§ **Data records**:
Lemma map_set_keys b e l :
  NoDup (map fst l) ->
  NoDup (map fst (map_set b e l))
  /\ (forall p, p ∈ map_set b e l -> p = (b, e) \/ (p ∈ l /\ p.1 <> b)).
Proof.
  induction l as [|[b' e'] l IH]; simpl; intros Hnd.
  - split; [apply NoDup_singleton|set_solver].
  - apply NoDup_cons in Hnd as [Hni Hnd]. destruct (IH Hnd) as [IH1 IH2]. clear IH.
    destruct (Z.eqb_spec b b') as [->|Hb]; simpl.
    + split; [by constructor|]. intros p Hp. rewrite elem_of_cons in Hp. destruct Hp as [->|Hp]; [by left|].
      right. split; [by right|]. intros Heq. apply Hni, list_elem_of_fmap. by exists p.
    + split.
      * constructor; [|done]. rewrite list_elem_of_fmap. intros (p & Hp & Hin).
        apply IH2 in Hin as [->|[Hin ?]]; simpl in *; [done|].
        apply Hni. apply list_elem_of_fmap. eauto.
      * intros p Hp. rewrite elem_of_cons in Hp. destruct Hp as [->|Hp]; [right; split; [by left|simpl; congruence]|].
        apply IH2 in Hp as [->|[Hp ?]]; [by left|]. right. split; [by right|done].
Qed.

Lemma map_delete_keys b l :
  NoDup (map fst l) -> NoDup (map fst (map_delete b l)).
Proof.
  unfold map_delete. induction l as [|[b' e'] l IH]; simpl; intros Hnd; [constructor|].
  apply NoDup_cons in Hnd as [Hni Hnd]. rewrite filter_cons. simpl. case_decide; simpl; [|auto].
  constructor; [|auto]. rewrite list_elem_of_fmap. intros (p & Hp & Hin).
  apply list_elem_of_filter in Hin as [_ Hin]. apply Hni. apply list_elem_of_fmap. eauto.
Qed.

Section RunFacts.
Context {W : Type} `{Rooms W}.

(** What a pass over one bucket's rooms does. *)
Lemma drain_rooms_spec ids : forall (p : pass W) d st d' p',
  drain_rooms p d ids = (st, d', p') ->
  exists new, out p' = out p ++ new /\ NoDup new /\ (forall x, x ∈ new -> x ∈ ids /\ x ∉ d)
    /\ d' = list_to_set new ∪ d
    /\ (left p' == left p - inject_Z (Z.of_nat (length new)))%Q
    /\ ((0 <= left p)%Q -> (0 <= left p')%Q)
    /\ (if st then (left p' < 1)%Q else forall x, x ∈ ids -> x ∈ d').
Proof.
  induction ids as [|id ids IH]; simpl; intros p d st d' p' E.
  - injection E as <- <- <-. exists []. simpl. split_and!; try done;
      [by rewrite app_nil_r|apply NoDup_nil_2|set_solver|set_solver|ring|set_solver].
  - case_bool_decide as Hid.
    + apply IH in E as (new & ? & ? & Hn & -> & ? & ? & Hst). exists new.
      split_and!; try done; [set_solver|]. destruct st; [done|set_solver].
    + destruct (Qle_bool 1 (left p)) eqn:Hl; simpl in E.
      * apply Qle_bool_iff in Hl.
        apply IH in E as (new & Hout & Hnd & Hn & -> & Hleft & Hpos & Hst). simpl in *.
        exists (id :: new). rewrite <-app_assoc in Hout. split_and!; try done.
        -- constructor; [|done]. intros Hin. apply Hn in Hin. set_solver.
        -- intros x Hx. rewrite elem_of_cons in Hx. destruct Hx as [->|Hx]; [set_solver|].
           apply Hn in Hx as [? Hx]. set_solver.
        -- set_solver.
        -- rewrite length_cons, inject_succ, Hleft. ring.
        -- intros. apply Hpos. lra.
        -- destruct st; [done|]. set_solver.
      * injection E as <- <- <-.
        assert (~ (1 <= left p)%Q) by (rewrite <-Qle_bool_iff, Hl; done).
        exists []. simpl. split_and!; try done;
          [by rewrite app_nil_r|apply NoDup_nil_2|set_solver|set_solver|ring|lra].
Qed.

Lemma drain_buckets_tokens t l : forall (p : pass W) r p',
  drain_buckets t p l = (r, p') ->
  exists new, out p' = out p ++ new
    /\ (left p' == left p - inject_Z (Z.of_nat (length new)))%Q
    /\ ((0 <= left p)%Q -> (0 <= left p')%Q).
Proof.
  induction l as [|[b ep] l IH]; simpl; intros p r p' E.
  - injection E as <- <-. exists []. simpl. split_and!; [by rewrite app_nil_r|ring|done].
  - destruct (t <? deadline ep).
    + destruct (drain_buckets t p l) as [r' p1] eqn:E1. injection E as <- <-. eauto.
    + destruct (drain_rooms p (evicted ep) (liveRooms (world p) b)) as [[st d'] p1] eqn:Er.
      apply drain_rooms_spec in Er as (n1 & Ho & _ & _ & _ & Hl & Hp & _).
      destruct st; [injection E as <- <-; eauto|].
      apply IH in E as (n2 & Ho2 & Hl2 & Hp2). exists (n1 ++ n2).
      rewrite Ho2, Ho, app_assoc. split_and!; [done| |auto].
      rewrite length_app, Nat2Z.inj_add, inject_Z_plus, Hl2, Hl. ring.
Qed.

§ **What the exercise asks**: Output only the lines that run from the one containing "Lemma drain_buckets_tokens t" through the last line of the material above, both included.

§ **Final answer**:
Lemma drain_buckets_tokens t l : forall (p : pass W) r p',
  drain_buckets t p l = (r, p') ->
  exists new, out p' = out p ++ new
    /\ (left p' == left p - inject_Z (Z.of_nat (length new)))%Q
    /\ ((0 <= left p)%Q -> (0 <= left p')%Q).
Proof.
  induction l as [|[b ep] l IH]; simpl; intros p r p' E.
  - injection E as <- <-. exists []. simpl. split_and!; [by rewrite app_nil_r|ring|done].
  - destruct (t <? deadline ep).
    + destruct (drain_buckets t p l) as [r' p1] eqn:E1. injection E as <- <-. eauto.
    + destruct (drain_rooms p (evicted ep) (liveRooms (world p) b)) as [[st d'] p1] eqn:Er.
      apply drain_rooms_spec in Er as (n1 & Ho & _ & _ & _ & Hl & Hp & _).
      destruct st; [injection E as <- <-; eauto|].
      apply IH in E as (n2 & Ho2 & Hl2 & Hp2). exists (n1 ++ n2).
      rewrite Ho2, Ho, app_assoc. split_and!; [done| |auto].
      rewrite length_app, Nat2Z.inj_add, inject_Z_plus, Hl2, Hl. ring.
Qed.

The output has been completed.